Presidential Protection Shouldn’t Be Partisan

The rats’ nest at Homeland Security needs to be cleaned out and proper protection established.

AP/Evan Vucci
President Trump is surrounded by U.S. Secret Service after the first attempted assassination. AP/Evan Vucci

Will someone please explain to me, in plain English, whether President Trump, after two assassination attempts, now has presidential-level protection on the campaign trail? No bureaucrat-ese: Does he have it? Or does he not?

Following the Butler, Pennsylvania, assassination attempt, the Secret Service apparently told some House members that Trump had presidential-type protection. Then came the attempted assassination at the Trump golf course in Florida, where there was clearly no outside perimeter protection and insufficient resources on the golf course itself.

Here’s what the Palm Beach County sheriff said: “He’s not the sitting President. If he was, we would’ve had this entire golf course surrounded. But because he’s not, security is limited to the areas that the Secret Service deems possible.”

I’ll just say — and I’m no security expert — that there just wasn’t any sweep of the outside perimeter. So, clearly, the Secret Service was telling an untruth to House members. At that point last Sunday, there was no presidential-level protection.

On Tuesday evening, at a Politico event, Secretary Mayorkas issued an incredible word salad that seems to dodge any clarity.

The Secret Service “has indeed enhanced the former president’s security posture so that he is receiving a level of security commensurate with the fact that he’s a former president and on the campaign trail and so his alignment with the security posture of our president is, in fact, quite approximate,” the homeland security secretary said.

I don’t see any clarity here.

What is he talking about?

And why hasn’t he made any official appearances?

The guy is nowhere to be found, whether it’s Secret Service protection, or the catastrophe at the U.S. southern border.

For clarity, we have to look to a bipartisan House bill that passed today by a vote of 405 to zero and “imposes uniform standards for the security of presidents, vice presidents, and major White House candidates.”

Okay, there you have it.

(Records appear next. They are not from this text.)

Lemma room_ok_push w r :
  room_ok r -> w ∉ Room.participants r -> room_ok (Room.push w r).
Proof.
  intros [Hnd Hne] Hw. split; cbn.
  - apply NoDup_app. split_and!; [done| |apply NoDup_singleton].
    intros x Hx ->%list_elem_of_singleton. done.
  - by destruct (Room.participants r).
Qed.

Lemma room_ok_filter (P : string -> Prop) `{!forall p, Decision (P p)} r :
  room_ok r -> filter P (Room.participants r) <> [] ->
  room_ok (Room.set_participants (filter P (Room.participants r)) r).
Proof. intros [Hnd _] Hne. split; cbn; [by apply NoDup_filter | done]. Qed.

Lemma handle_registry_ok env req st :
  registry_ok st -> registry_ok (handle env req st).2.
Proof.
  intros Hok k r. destruct req as [|body|body|body|body|body|k']; cbn [handle].
  - rewrite health_rooms. apply Hok.
  - rewrite create_room_rooms. destruct (truthy _); [|apply Hok].
    rewrite lookup_insert. case_decide; [|apply Hok].
    intros [= <-]. apply room_ok_created.
  - rewrite join_room_rooms. destruct (negb _ || negb _); [apply Hok|].
    destruct (roomId body ≫= _) as [r0|] eqn:Hr0; [|apply Hok].
    case_bool_decide as Hin; [apply Hok|].
    rewrite lookup_alter. case_decide as Hk; [subst k|apply Hok].
    destruct (roomId body) as [k0|]; [|done]. cbn in *. rewrite Hr0. cbn.
    intros [= <-]. apply room_ok_push; [by eapply Hok|done].
  - rewrite start_call_rooms. apply Hok.
  - rewrite answer_call_rooms. apply Hok.
  - rewrite leave_room_rooms. destruct (roomId body) as [k0|]; [|apply Hok].
    destruct (rooms st !! k0) as [r0|] eqn:Hr0; [|apply Hok].
    cbv zeta. destruct (filter _ _) as [|p ps] eqn:Hf.
    + rewrite lookup_delete. case_decide; [done|apply Hok].
    + rewrite lookup_insert. case_decide; [|apply Hok].
      intros [= <-]. rewrite <- Hf. apply room_ok_filter; [by eapply Hok|].
      by rewrite Hf.
  - rewrite get_room_rooms. apply Hok.
Qed.

Lemma reachable_registry_ok st : reachable st -> registry_ok st.
Proof.
  induction 1 as [|env req st _ IH].
  - intros k r. cbn. by rewrite lookup_empty.
  - by apply handle_registry_ok.
Qed.

End Invariant.

(** ** The room registry *)

(** C2: after [create-room] for a host [H], the registry holds a room under
    the generated id (the id the response returns), its participants are
    exactly [[H]] and its host is [H]; reading the room back answers with
    that host and one participant. *)
Theorem create_room_registers env body st (H : string) :
  walletAddress body = Some H ->
  H <> EmptyString ->
  let id := generateRoomId (random36 env) in
  let st' := (create_room env body st).2 in
  (forall rid token url,
     json (create_room env body st).1 = RoomCreated rid token url -> rid = id) /\
  (exists r, rooms st' !! id = Some r /\
             Room.participants r = [H] /\ Room.host r = H) /\
  forall env', (get_room env' id st').1 = res_json (RoomInfo id H 1 (now env)).
Proof.
  intros Hw HH id st'.
  assert (Hst : rooms st' !! id
                = Some (Room.Build id H [H] (now env))).
  { subst st'. rewrite create_room_rooms, Hw, (truthy_Some H HH). cbn.
    by rewrite lookup_insert_eq. }
  split_and!.
  - intros rid token url. js_run. rewrite Hw, (truthy_Some H HH). cbn.
    js_sign; cbn; [|done]. by intros [= <- _ _].
  - eexists. split; [exact Hst|done].
  - intros env'. js_run. cbn. by rewrite Hst.
Qed.

Lemma create_room_registers_witness :
  let env := Sample.env "0.4fzyo82mvyr" Sample.signs in
  let body := Sample.body None (Some "0xAAA1") in
  walletAddress body = Some "0xAAA1" /\
  "0xAAA1" <> EmptyString /\
  exists r, rooms (create_room env body initial).2 !! "4FZYO82MVY" = Some r /\
            Room.participants r = ["0xAAA1"] /\ Room.host r = "0xAAA1".
Proof.
  cbv zeta. split; [reflexivity|]. split; [discriminate|].
  exact (proj1 (proj2
    (create_room_registers (Sample.env "0.4fzyo82mvyr" Sample.signs)
       (Sample.body None (Some "0xAAA1")) initial "0xAAA1" eq_refl
       ltac:(discriminate)))).
Defined.

(** C4: [join-room] for a room id that is not in the registry answers 404
    with [{error: "Room not found"}] and changes nothing: not the registry,
    and no token is signed. *)
Theorem join_room_unknown_room env body st (id w : string) :
  roomId body = Some id ->
  walletAddress body = Some w ->
  id <> EmptyString ->
  w <> EmptyString ->
  rooms st !! id = None ->
  join_room env body st = (res_status_json 404 (Error "Room not found"), st).
Proof.
  intros Hid Hw Hid' Hw' Hnone. js_run.
  rewrite Hid, Hw, (truthy_Some id Hid'), (truthy_Some w Hw'). cbn.
  by rewrite Hnone.
Qed.

Lemma join_room_unknown_room_witness :
  let body := Sample.body (Some "NOSUCHROOM") (Some "0xBBB2") in
  roomId body = Some "NOSUCHROOM" /\
  walletAddress body = Some "0xBBB2" /\
  "NOSUCHROOM" <> EmptyString /\
  "0xBBB2" <> EmptyString /\
  rooms Sample.created !! "NOSUCHROOM" = None /\
  join_room (Sample.env "0.x" Sample.signs) body Sample.created
  = ({| status := 404; json := Error "Room not found" |}, Sample.created).
Proof.
  cbv zeta. split; [reflexivity|]. split; [reflexivity|].
  split; [discriminate|]. split; [discriminate|].
  split; [vm_compute; reflexivity|].
  apply (join_room_unknown_room (Sample.env "0.x" Sample.signs)
           (Sample.body (Some "NOSUCHROOM") (Some "0xBBB2")) Sample.created
           "NOSUCHROOM" "0xBBB2" eq_refl eq_refl);
    [discriminate | discriminate | vm_compute; reflexivity].
Defined.

(** C9: [create-room] on a body without [walletAddress] answers 400 with
    [{error: "Wallet address required"}] and has no side effect: no room is
    inserted in the registry and [toJwt] is not called, the state is what
    it was. *)
Theorem create_room_missing_wallet env body st :
  walletAddress body = None ->
  let (res, st') := create_room env body st in
  status res = 400 /\
  json res = Error "Wallet address required" /\
  rooms st' = rooms st /\
  issued st' = issued st /\
  st' = st.
Proof.
  intros Hw. js_run. rewrite Hw. cbn [truthy negb].
  by split_and!.
Qed.

Lemma create_room_missing_wallet_witness :
  let body := Sample.body (Some "4FZYO82MVY") None in
  walletAddress body = None /\
  create_room (Sample.env "0.4fzyo82mvyr" Sample.signs) body Sample.created
  = ({| status := 400; json := Error "Wallet address required" |},
     Sample.created).
Proof.
  cbv zeta. split; [reflexivity|].
  pose proof (create_room_missing_wallet
                (Sample.env "0.4fzyo82mvyr" Sample.signs)
                (Sample.body (Some "4FZYO82MVY") None) Sample.created
                eq_refl) as Hc.
  destruct (create_room _ _ _) as [[n b] st'].
  destruct Hc as (Hn & Hb & _ & _ & Hst). cbn in Hn, Hb.
  by rewrite Hn, Hb, Hst.
Defined.

(** C6: [leave-room] answers [{success: true}] (status 200) whatever the
    body and the registry are, and does so again when the same request is
    repeated. *)
Theorem leave_room_always_succeeds env1 env2 body st :
  (leave_room env1 body st).1 = res_json Success /\
  (leave_room env2 body (leave_room env1 body st).2).1 = res_json Success.
Proof.
  assert (Hone : forall env s, (leave_room env body s).1 = res_json Success).
  { intros env s. js_run. destruct (roomId body) as [k|]; cbn; [|done].
    destruct (rooms s !! k) as [r|]; cbn; [|done].
    by destruct (filter _ _). }
  split; apply Hone.
Qed.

There’s no “commensurate,” there’s no “approximate” — it’s clear.

Undoubtedly, this House bill will pass the Senate, and that will mandate presidential protection for Trump.

A former homeland security secretary, Chad Wolf, in an interview a couple of days ago, talked about “threat-based” resource model. “This needs to be threat based,” he said. “President Trump definitely has a different threat picture than Vice President Harris. And so the resources needed to be allocated as such.”

So far, though, neither President Biden nor Mr. Mayorkas has seemingly given any clear orders.

Trump himself has been gracious about the Secret Service and local law enforcement after the golf course assassination attempt. “This evil would-be assassin got within a few hundred yards of where I stood, but thankfully, our outstanding Secret Service agent and they are outstanding. I want to express my thanks to the U.S. Secret Service who was there that day. And to all of the sheriffs and law enforcement down in Florida, the heroes who helped to apprehend the attacker.”

All this begs the question of whether even blanket presidential-level Secret Service protection has the high value that we all hope it does. At a press conference today, the agency’s acting director, Ronald Rowe, talked about communication deficiencies between the Secret Service and local law enforcement at Butler.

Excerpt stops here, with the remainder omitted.